Il faudra un jour graver sur la pierre le nom de ces bâtisseurs du rock outrancier, maîtres de surprenantes compositions alambiquées et grands manipulateurs du lyrisme jusqu’au-boutiste. Avec ses boursoufflures et ses flamboyances, Trail of Dead est le digne reflet des maux de notre temps.


Les texans de Trail of Dead n’ont jamais craint de franchir le rubicon rock de la démesure et du lyrisme exacerbé. Quitte à perdre en route une partie de leur public. On observe en effet une scission distincte dans son cercle fanatique depuis l’insurpassable Source Tags & Codes (2001). Pas encore revenus de ce chef-d’œuvre, ceux-là ont sans rémission jeté aux cachots la troupe tenue par les multi-instrumentistes surdoués Jason Reece, Conrad Keely (chanteur principal) et le guitariste Kevin Allen pour leur trop plein d’ambition sur le successeur Worlds Apart (2004). Belle injustice que voilà. Cette œuvre se voulait grandiloquente et épique jusqu’à la mort avec ses accords pianos tremblants, ses guitares ardentes et ses doubles grosses caisses colossales aux secousses capables de provoquer la séparation de deux continents reliés. Un disque immense, acharné, voire obsessionnel dans le souci porté aux compositions et, de ce fait, captivant de bout en bout.

Toujours est il que Trail of Dead ne se soucie guère des apparences et des malentendus : ça ressemble à du hard rock progressif (reconnaissons ses pochettes héroïco-fantaisiste douteuses), ça a le goût du hard rock progressif (compositions imprévisibles, quoique…) mais ce n’est en aucun cas du hard rock progressif. La différence majeure étant que le sextet — bien qu’aguerri à une technique surdéveloppée et possédant deux batteurs — n’a d’yeux et d’oreilles que pour les monumentales fresques où culmine le frisson pur, tout en évitant soigneusement de s’engoncer dans la démonstration instrumentale so(lo)mnifère. En ce sens, Trail of Dead à plutôt à voir avec la flamboyance post-rock de ses frères d’armes d’Austin, Explosion In The Sky, ou encore avec la résurrection noisy rock d’un feu Lift To Experience (autres cousins du Texas).

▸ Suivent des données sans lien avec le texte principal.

(* ===== verification/Handlers.v ===== *)
(** * [pulsate-http]: the terminal handlers

    [handlers.rs].  The file system is a record of what [metadata] and [read]
    answer for a path text; paths follow the rules of [std::path] on Unix. *)

From Stdlib Require Import ZArith Ascii String Lia.
From stdpp Require Import base option list gmap strings.
From S2P Require Import Prelude RustStr CoreTypes Http Message Router.
Import Router.
Local Open Scope string_scope.
Local Open Scope list_scope.
Local Open Scope Z_scope.

Module Paths.
(** ** [std::path] *)
Inductive Component := RootDir | CurDir | ParentDir | Normal (c : string).
#[global] Instance Component_eq_dec : EqDecision Component.
Proof. solve_decision. Defined.

(** A piece between separators, after the start of the path. *)
Definition piece (p : string) : option Component :=
  if (p =? "")%string then None
  else if (p =? ".")%string then None
  else if (p =? "..")%string then Some ParentDir
  else Some (Normal p).

(** [Path::components]: repeated separators and inner dots are skipped, a
    leading dot is not. *)
Definition components (s : string) : list Component :=
  let pieces := split_char "/" s in
  (if starts_with "/" s then [RootDir]
   else if bool_decide (head pieces = Some ".") then [CurDir] else [])
  ++ omap piece pieces.

(** [PathBuf::push]: an absolute path replaces, another follows a separator. *)
Definition push (path c : string) : string :=
  if starts_with "/" c then c
  else if (path =? "")%string || ends_with "/" path then path +:+ c
  else path +:+ "/" +:+ c.

(** [Path::file_name]: the last component, when it is a name. *)
Definition file_name (path : string) : option string :=
  match last (components path) with Some (Normal c) => Some c | _ => None end.

(** [str::rsplit_once('.')]. *)
Fixpoint rsplit_dot (s : string) : option (string * string) :=
  match s with
  | "" => None
  | String c s' =>
    match rsplit_dot s' with
    | Some (a, b) => Some (String c a, b)
    | None => if Ascii.eqb c "." then Some ("", s') else None
    end
  end.

(** [Path::extension]: what follows the last dot of the file name, unless the
    name starts with its only dot. *)
Definition extension (path : string) : option string :=
  name ← file_name path;
  '(before, after) ← rsplit_dot name;
  if (before =? "")%string then None else Some after.
End Paths.

Module Handlers.
Import Paths.

(** What the file system answers: whether a path is a directory, and the bytes
    of a readable file. *)
Record FileSystem := mk_fs { metadata : string -> option bool; read : string -> option string }.

(** [rel.trim_start_matches('/')]. *)
Definition trim_slashes (s : string) : string := str_of (drop_while (fun c => Ascii.eqb c "/") (bytes_of s)).

Fixpoint join_components (out : string) (comps : list Component) : option string :=
  match comps with
  | [] => Some out
  | comp :: comps =>
    match comp with
    | Normal c => join_components (push out c) comps
    | CurDir => join_components out comps
    | ParentDir | RootDir => None
    end
  end.

Definition sanitized_join (root rel : string) : option string :=
  join_components root (components (trim_slashes rel)).

Definition content_type (path : string) : string :=
  let ext e := bool_decide (extension path = Some e) in
  if ext "html" || ext "htm" then "text/html; charset=utf-8"
  else if ext "css" then "text/css; charset=utf-8"
  else if ext "js" || ext "mjs" then "text/javascript; charset=utf-8"
  else if ext "json" then "application/json"
  else if ext "svg" then "image/svg+xml"
  else if ext "png" then "image/png"
  else if ext "jpg" || ext "jpeg" then "image/jpeg"
  else if ext "gif" then "image/gif"
  else if ext "ico" then "image/x-icon"
  else if ext "wasm" then "application/wasm"
  else if ext "txt" then "text/plain; charset=utf-8"
  else "application/octet-stream".

Definition name_owned (h : Handler) : string :=
  match h with
  | Files _ _ => "files"
  | Respond _ _ => "respond"
  | Redirect _ _ => "redirect"
  | Router.Proxy _ _ => "proxy"
  | Other n => n
  end.

Section Execute.
Context `{HeaderOps}.

Definition status_or (code fallback : Z) : Z := default fallback (status_from_u16 code).

Definition respond (status : Z) (body : string) : Response :=
  let resp := response_new (status_or status 200) in
  let resp :=
    if (body =? "")%string then resp
    else headers_mut (hm_insert "content-type" (value_from_static "text/plain; charset=utf-8")) resp in
  with_body resp body.

Definition redirect (status : Z) (to : string) : Response :=
  let resp := response_new (status_or status 308) in
  match value_from_str to with
  | Some value => headers_mut (hm_insert "location" value) resp
  | None => resp
  end.

Definition not_implemented (name : string) : Response :=
  respond 501 ("handler `" +:+ name +:+ "` is not implemented in this build").

Variable fs : FileSystem.

Definition try_serve_one (root rel : string) : option Response :=
  safe ← sanitized_join root rel;
  is_dir ← metadata fs safe;
  let target := if (is_dir : bool) then push safe "index.html" else safe in
  bytes ← read fs target;
  let resp := headers_mut (hm_insert "content-type" (value_from_static (content_type target))) (response_new 200) in
  Some (with_body resp bytes).

(** The candidates in order; the first that resolves is served. *)
Fixpoint serve_candidates (root : string) (candidates : list string) : Response :=
  match candidates with
  | [] => respond 404 "not found"
  | candidate :: candidates =>
    match try_serve_one root candidate with
    | Some resp => resp
    | None => serve_candidates root candidates
    end
  end.

Definition serve_files (root : string) (try_files : list string) (req_path : string) : Response :=
  let candidates :=
    match try_files with
    | [] => [req_path]
    | _ => (fun t => replace "{path}" req_path t) <$> try_files
    end in
  serve_candidates root candidates.

Definition execute (h : Handler) (path : string) : Response :=
  match h with
  | Respond status body => respond status body
  | Redirect to status => redirect status to
  | Files root try_files => serve_files root try_files path
  | Router.Proxy _ _ | Other _ => not_implemented (name_owned h)
  end.
End Execute.
End Handlers.

(** ** Confinement *)
Import Paths Handlers.

(** A path is under [root] when it is [root] followed by names: no component
    climbs, and none restarts from the root of the file system. *)
Definition proper_name (c : string) : Prop :=
  c <> "" /\ c <> "." /\ c <> ".." /\ ~ ("/"%char ∈ bytes_of c).

Inductive under (root : string) : string -> Prop :=
| under_root : under root root
| under_push p c : under root p -> proper_name c -> under root (push p c).

Lemma split_char_no_sep sep s : Forall (fun p => ~ (sep ∈ bytes_of p)) (split_char sep s).
Proof.
  induction s as [|c s IH]; cbn [split_char]; [repeat constructor; set_solver|].
  destruct (split_char sep s) as [|w ws]; [constructor|]. apply Forall_cons in IH as [Hw Hws].
  destruct (Ascii.eqb_spec c sep) as [->|Hc]; repeat constructor; simpl; try done; set_solver.
Qed.

Lemma components_names s : Forall (fun c => match c with Normal n => proper_name n | _ => True end) (components s).
Proof.
  unfold components. apply Forall_app. split; [repeat case_match; repeat constructor|].
  apply Forall_forall. intros c (p & Hp & Hc)%list_elem_of_omap.
  pose proof (split_char_no_sep "/" s) as Hs. rewrite Forall_forall in Hs. specialize (Hs p Hp).
  unfold piece in Hc. destruct (String.eqb_spec p ""); [done|]. destruct (String.eqb_spec p "."); [done|].
  destruct (String.eqb_spec p ".."); simplify_eq; done.
Qed.

Lemma join_components_under root out comps p :
  under root out -> Forall (fun c => match c with Normal n => proper_name n | _ => True end) comps ->
  join_components out comps = Some p -> under root p.
Proof.
  intros Hout Hc. revert out Hout. induction Hc as [|c comps Hc _ IH]; intros out Hout; cbn [join_components];
    [by intros [= <-]|]. destruct c; try done; apply IH; [done|]. by apply under_push.
Qed.

Lemma sanitized_join_under root rel p : sanitized_join root rel = Some p -> under root p.
Proof. apply join_components_under; [constructor|apply components_names]. Qed.

(** Two file systems agree under [root]. *)
Definition agree_under (root : string) (fs fs' : FileSystem) : Prop :=
  forall p, under root p -> metadata fs p = metadata fs' p /\ read fs p = read fs' p.

(** Such a path extends the text of the root. *)
Lemma under_prefix root p : under root p -> exists r, p = root +:+ r.
Proof.
  induction 1 as [|p c _ [r ->] (Hne & _ & _ & Hs)]; [exists ""; by rewrite append_nil_r|].
  unfold push. destruct (starts_with "/" c) eqn:E.
  - apply starts_with_spec in E as [x ->]. exfalso. apply Hs. simpl. set_solver.
  - destruct (_ || _); rewrite <-append_assoc; by eexists.
Qed.

Lemma join_parent_dir out comps : ParentDir ∈ comps -> join_components out comps = None.
Proof.
  revert out. induction comps as [|c comps IH]; intros out; [by intros ?%elem_of_nil|].
  intros [<-|Hin]%elem_of_cons; [done|]. cbn [join_components]. destruct c; auto.
Qed.

(** The paths that are tried for a request. *)
Definition candidates (try_files : list string) (req_path : string) : list string :=
  match try_files with [] => [req_path] | _ => (fun t => replace "{path}" req_path t) <$> try_files end.
(** A candidate with a parent component. *)
Definition climbs (candidate : string) : Prop := ParentDir ∈ components (trim_slashes candidate).

Section Serving.
Context `{HeaderOps}.
Implicit Types fs : FileSystem.

Lemma serve_one_climbs fs root rel : climbs rel -> try_serve_one fs root rel = None.
Proof. intros Hc. unfold try_serve_one, sanitized_join. by rewrite join_parent_dir. Qed.

(** What is served is a file under the root. *)
Lemma serve_one_file fs root rel resp : try_serve_one fs root rel = Some resp ->
  ~ climbs rel /\ exists p bytes, under root p /\ read fs p = Some bytes
    /\ resp_status resp = 200 /\ resp_body resp = body_from bytes
    /\ resp_headers resp = hm_insert "content-type" (value_from_static (content_type p)) (resp_headers (response_new 200)).
Proof.
  intros Hs. split; [intros Hc; by rewrite (serve_one_climbs fs root rel Hc) in Hs|]. unfold try_serve_one in Hs.
  apply bind_Some in Hs as (safe & Hj & (is_dir & _ & (bytes & Hr & [= <-])%bind_Some)%bind_Some).
  apply sanitized_join_under in Hj. eexists _, bytes. split; [|by split_and!].
  destruct is_dir; [|done]. apply under_push; [done|]. unfold proper_name. decide_closed.
Qed.

Lemma serve_one_agree fs fs' root rel : agree_under root fs fs' -> try_serve_one fs root rel = try_serve_one fs' root rel.
Proof.
  intros Hagree. unfold try_serve_one. destruct (sanitized_join root rel) as [p|] eqn:E; [|done].
  apply sanitized_join_under in E. cbn [mbind option_bind]. destruct (Hagree p E) as [-> Hp].
  destruct (metadata fs' p) as [[]|]; cbn [mbind option_bind]; [|by rewrite Hp|done].
  assert (proper_name "index.html") as Hi by (unfold proper_name; decide_closed).
  by rewrite (proj2 (Hagree _ (under_push _ _ _ E Hi))).
Qed.

Lemma serve_candidates_agree fs fs' root l : agree_under root fs fs' -> serve_candidates fs root l = serve_candidates fs' root l.
Proof. intros Hagree. induction l as [|rel l IH]; [done|]. cbn [serve_candidates]. by rewrite (serve_one_agree fs fs') , IH. Qed.

Lemma serve_candidates_first fs root l :
  (exists pre c post, l = pre ++ c :: post /\ Forall (fun c => try_serve_one fs root c = None) pre
     /\ try_serve_one fs root c = Some (serve_candidates fs root l))
  \/ Forall (fun c => try_serve_one fs root c = None) l /\ serve_candidates fs root l = respond 404 "not found".
Proof.
  induction l as [|c l IH]; cbn [serve_candidates]; [by right|].
  destruct (try_serve_one fs root c) as [resp|] eqn:E; [left; by exists [], c, l|].
  destruct IH as [(pre & c' & post & -> & Hpre & Hc)|[Hl IH]]; [left|right; split; [by constructor|done]].
  exists (c :: pre), c', post. split_and!; [done|by constructor|done].
Qed.
End Serving.

(** C14. The files handler cannot be made to leave its root.  For any request
    path and any [try_files] list the response depends only on what the file
    system holds under [root] (the root followed by ordinary names, never
    [..]): two file systems that agree there serve the same response, whatever
    else they contain.  It is a 404, or the contents of a readable file under
    the root, found by a candidate without a [..] component; so when all the
    candidates have one, it is a 404.  The candidates are the [try_files]
    templates with the request path put in, or the request path itself when
    there are none: then a request path with a [..] component is a 404, and
    with templates it is one unless a fallback that has none is found. *)
Theorem files_confined `{HeaderOps} (fs fs' : FileSystem) (root : string) (try_files : list string) (req_path : string)
    (Hagree : agree_under root fs fs') :
  let resp := execute fs (Files root try_files) req_path in
  resp = execute fs' (Files root try_files) req_path
  /\ (resp = respond 404 "not found"
      \/ exists c p bytes, c ∈ candidates try_files req_path /\ ~ climbs c /\ under root p /\ read fs p = Some bytes
           /\ resp_status resp = 200 /\ resp_body resp = body_from bytes)
  /\ (Forall climbs (candidates try_files req_path) -> resp = respond 404 "not found" /\ resp_status resp = 404).
Proof.
  cbv zeta. change (execute fs (Files root try_files) req_path) with (serve_candidates fs root (candidates try_files req_path)).
  change (execute fs' (Files root try_files) req_path) with (serve_candidates fs' root (candidates try_files req_path)).
  split; [by apply serve_candidates_agree|]. destruct (serve_candidates_first fs root (candidates try_files req_path)) as [(pre & c & post & E & _ & Hc)|[_ ->]].
  - apply serve_one_file in Hc as (Hn & p & bytes & Hp & Hr & Hs & Hb & _). assert (Hin : c ∈ candidates try_files req_path) by (rewrite E; set_solver).
    split; [right; by exists c, p, bytes|]. intros Hall. rewrite Forall_forall in Hall. by apply Hall in Hin.
  - split; [by left|]. by intros _.
Qed.

(** ** On concrete inputs *)
Section Witnesses.
#[local] Existing Instance ListHeaders.list_headers.

(** A site under [/srv]; [secret] is what lies outside. *)
Definition demo_fs (secret : string) : FileSystem :=
  mk_fs (fun p => if (p =? "/srv/site")%string then Some true
                  else if (p =? "/srv/site/index.html")%string then Some false
                  else if (p =? "/etc/passwd")%string then Some false else None)
        (fun p => if (p =? "/srv/site/index.html")%string then Some "<h1>hi</h1>"
                  else if (p =? "/etc/passwd")%string then Some secret else None).

Example demo_index :
  resp_body (execute (demo_fs "x") (Files "/srv/site" []) "/") = BodyBytes "<h1>hi</h1>".
Proof. reflexivity. Qed.

Example demo_extension : extension "/srv/a.tar.gz" = Some "gz" /\ extension "/srv/.bashrc" = None.
Proof. split; reflexivity. Qed.

Lemma files_confined_witness :
  execute (demo_fs "a") (Files "/srv/site" ["{path}"; "/../etc/passwd"]) "/../../etc/passwd"
  = execute (demo_fs "b") (Files "/srv/site" ["{path}"; "/../etc/passwd"]) "/../../etc/passwd"
  /\ resp_status (execute (demo_fs "a") (Files "/srv/site" ["{path}"; "/../etc/passwd"]) "/../../etc/passwd") = 404.
Proof.
  destruct (files_confined (demo_fs "a") (demo_fs "b") "/srv/site" ["{path}"; "/../etc/passwd"] "/../../etc/passwd")
    as (H1 & _ & H3).
  - intros p Hp. split; [done|]. apply under_prefix in Hp as [r ->]. cbn [demo_fs read].
    destruct (_ =? "/srv/site/index.html")%string; [done|].
    by destruct (String.eqb_spec ("/srv/site" +:+ r) "/etc/passwd").
  - split; [exact H1|]. apply H3. repeat (constructor; [unfold climbs; decide_closed|]). constructor.
Defined.
End Witnesses.
Lemma handle_gated_witness :
  exists rt up t bytes, route_of demo_gateway (demo_parts "/api/v" []) = Some rt
     /\ Router.handler rt = Router.Proxy up t
     /\ admitted (demo_readings 5) rt (demo_parts "/api/v" []) (V4 1) demo_world
     /\ demo_limited (max_request_body_bytes demo_gateway) "" = Some bytes.
Proof.
  assert (Hs : observed "x" (demo_handle 5 (demo_parts "/api/v" []) demo_world) = Some (200, None, 1%nat))
    by (vm_compute; reflexivity).
  destruct (demo_handle 5 (demo_parts "/api/v" []) demo_world) as [[[resp sent] w']| | |] eqn:E; try discriminate Hs.
  destruct (handle_gated _ _ _ _ _ _ _ _ _ _ _ _ _ _ _ _ _ _ _ E) as (H1 & _). apply H1.
  injection Hs as _ _ ->. discriminate.
Defined.

Lemma demo_send_frame k r u :
  loads (pool_send k r u).2 = loads u /\ Proxy.breaker (pool_send k r u).2 = Proxy.breaker u.
Proof. done. Qed.

Lemma demo_world_ok : serve_ok (fun _ => demo_config) demo_gateway demo_world.
Proof.
  split.
  - intros rt mw id (site & ->%list_elem_of_singleton & Hrt) Hmw Hid.
    repeat (apply elem_of_cons in Hrt as [->|Hrt]; [by repeat (apply elem_of_cons in Hmw as [->|Hmw]; [done|]); set_solver|]).
    set_solver.
  - intros rt layer (site & ->%list_elem_of_singleton & Hrt) Hc.
    repeat (apply elem_of_cons in Hrt as [->|Hrt]; [by simplify_eq/=|]). set_solver.
  - intros a i. cbn [demo_world w_stores]. intros [<- <-]%lookup_singleton_Some. split_and!; [done|done|vm_compute; lia|apply map_Forall_empty].
  - intros name u. unfold Proxy.registry_get. cbn. rewrite lookup_insert_Some. intros [[_ <-]|[_ Hn]]; [|by rewrite lookup_empty in Hn].
    repeat constructor; vm_compute; done.
  - reflexivity.
Qed.


Lemma dispatch_is_handle_witness :
  demo_handle 5 (demo_parts "/api" []) demo_world
  = ('(resp, sent, w') ← Http3.dispatch map_to_list (fun _ => 0) 1000000000000000 Some pool_send
        (Handlers.mk_fs (fun _ => None) (fun _ => None)) id (fun _ => "1.000") (demo_readings 5) demo_gateway
        (demo_parts "/api" []) "" (V4 1) demo_world;
     Ok (to_hyper resp, sent, w')).
Proof.
  exact (dispatch_is_handle map_to_list (fun _ => 0) 1000000000000000 Some pool_send
    (Handlers.mk_fs (fun _ => None) (fun _ => None)) id string demo_limited (fun _ => "1.000") (demo_readings 5)
    demo_gateway (demo_parts "/api" []) "" "" (V4 1) demo_world eq_refl).
Defined.

Definition demo_page : Router.Route :=
  Router.mk_route Router.Exact "/page" None [MCors demo_cors] (Some (Router.mk_layer 0 demo_config)) (Router.Respond 200 "hi").

(** Stored at 0, looked up by another request at 3, beside another page; asked
    for again at 5. *)
Definition demo_since : list op := [OpLookup 3 (Cache.key demo_config "GET" "site" "/page" no_headers);
  OpStore 4 "other" 200 no_headers (bytes_of "page")].

Definition demo_stored : Response * World :=
  match cache_store map_to_list 0 demo_page "GET" "site" "/page" no_headers (with_body (response_new 200) "hi") demo_world with
  | Ok stored => stored
  | _ => (response_new 500, demo_world)
  end.
Definition demo_store : Cache.Inner := default Cache.store_new (w_stores demo_stored.2 !! 0%nat).
Definition demo_store_later : Cache.Inner :=
  match run_ops demo_config map_to_list demo_since demo_store with Ok i => i | _ => Cache.store_new end.

Lemma served_from_cache_witness :
  exists hit w3, cache_lookup 5 demo_page "GET" "site" "/page" no_headers (set_store 0 demo_store_later demo_stored.2) = Ok (Some hit, w3)
    /\ repeats hit 200 "hi" 5 "HIT".
Proof.
  destruct (served_from_cache map_to_list (fun m => reflexivity _) 0 5 demo_page (Router.mk_layer 0 demo_config) "GET" "site" "/page"
    no_headers no_headers (with_body (response_new 200) "hi") demo_stored.1 Cache.store_new demo_store demo_store_later demo_world
    demo_stored.2 (set_store 0 demo_store_later demo_stored.2) demo_since) as (t & Ht & Hs & _).
  1, 2, 6, 9, 10, 11, 12: first [reflexivity|constructor|done].
  1, 2: lia.
  - split_and!; [done|done|vm_compute; lia|apply map_Forall_empty].
  - vm_compute. reflexivity.
  - vm_compute. reflexivity.
  - repeat (constructor; [split; vm_compute; discriminate|]). constructor.
  - vm_compute. reflexivity.
  - assert (E : t = from_secs 60) by (vm_compute in Ht; injection Ht as <-; reflexivity). subst t. apply Hs.
    + constructor; [intros _; vm_compute; discriminate|]. constructor; [vm_compute; discriminate|]. constructor.
    + vm_compute. discriminate.
    + vm_compute. discriminate.
Defined.

(** A cached response keeps the [Access-Control-Allow-Origin] of the request
    that filled the cache: a request from another allowed origin is told the
    first origin, which its browser refuses. *)
Lemma cached_cors_origin :
  match demo_handle 5 (demo_parts "/page" [("origin", "https://a")]) demo_world with
  | Ok (r1, _, w1) =>
    let second := demo_handle 6 (demo_parts "/page" [("origin", "https://b")]) w1 in
    get_str (hyper_headers r1) "access-control-allow-origin" = Some "https://a"
    /\ observed "x-cache" second = Some (200, Some "HIT", O)
    /\ observed "access-control-allow-origin" second = Some (200, Some "https://a", O)
  | _ => False
  end.
Proof. vm_compute. auto. Qed.
End Witnesses.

The Century of Self, sixième offrande au dieu Isis et à son public, reprend les choses ou Worlds Apart les avaient laissées après le plutôt terne So Divided (2006), qui ne manquait cependant pas d’ironie dans son titre. L’un des points d’orgue du disque est “Isis Unveiled”, majestueuse course-poursuite avec un démon libéré dans un labyrinthe qu’on prédit sans échappatoire. Cette suite au non moins impressionnant “Ode to Isis” (2004) est à la hauteur des plus puissantes mélopées entendues chez les parents texans cités plus haut, ou autres étoiles prestigieuses du label Constellation.

Bien entendu, on pourra répugner à une telle propension pour ce gigantisme doré aux entournures. Pour pleinement apprécier Trail of Dead, il faut savoir passer outre certaines faiblesses récurrentes sur leurs disques — ici “Insatiable One” et ses accordéons miséreux qui évoquent au mieux le Yann Tiersen de Montmartre… Mais lorsque le peloton texan, que l’on pensait genoux à terre, se relève pour se mettre en marche — “Inland Sea”, le dantesque “Bells of Creation”, « Fields of Choral » — Dieu quelle allure !

Finalement, Trail of Dead, c’est un peu l’histoire de la bataille perdue d’avance des Thermopiles : bien que l’héroïsme de ses surhommes semble un peu dépassé, l’histoire n’a retenu que la dramaturgie du sacrifice. Reste enfin que ne peut être remise en cause l’audace, le cœur dévoué et le travail colossal abattu par ces valeureux spartiates du rock. Rendons alors hommage à …And You Will Know Us by the Trail of Dead : ceux qui sont prêts à mourir pour leur cause méritent d’être salués.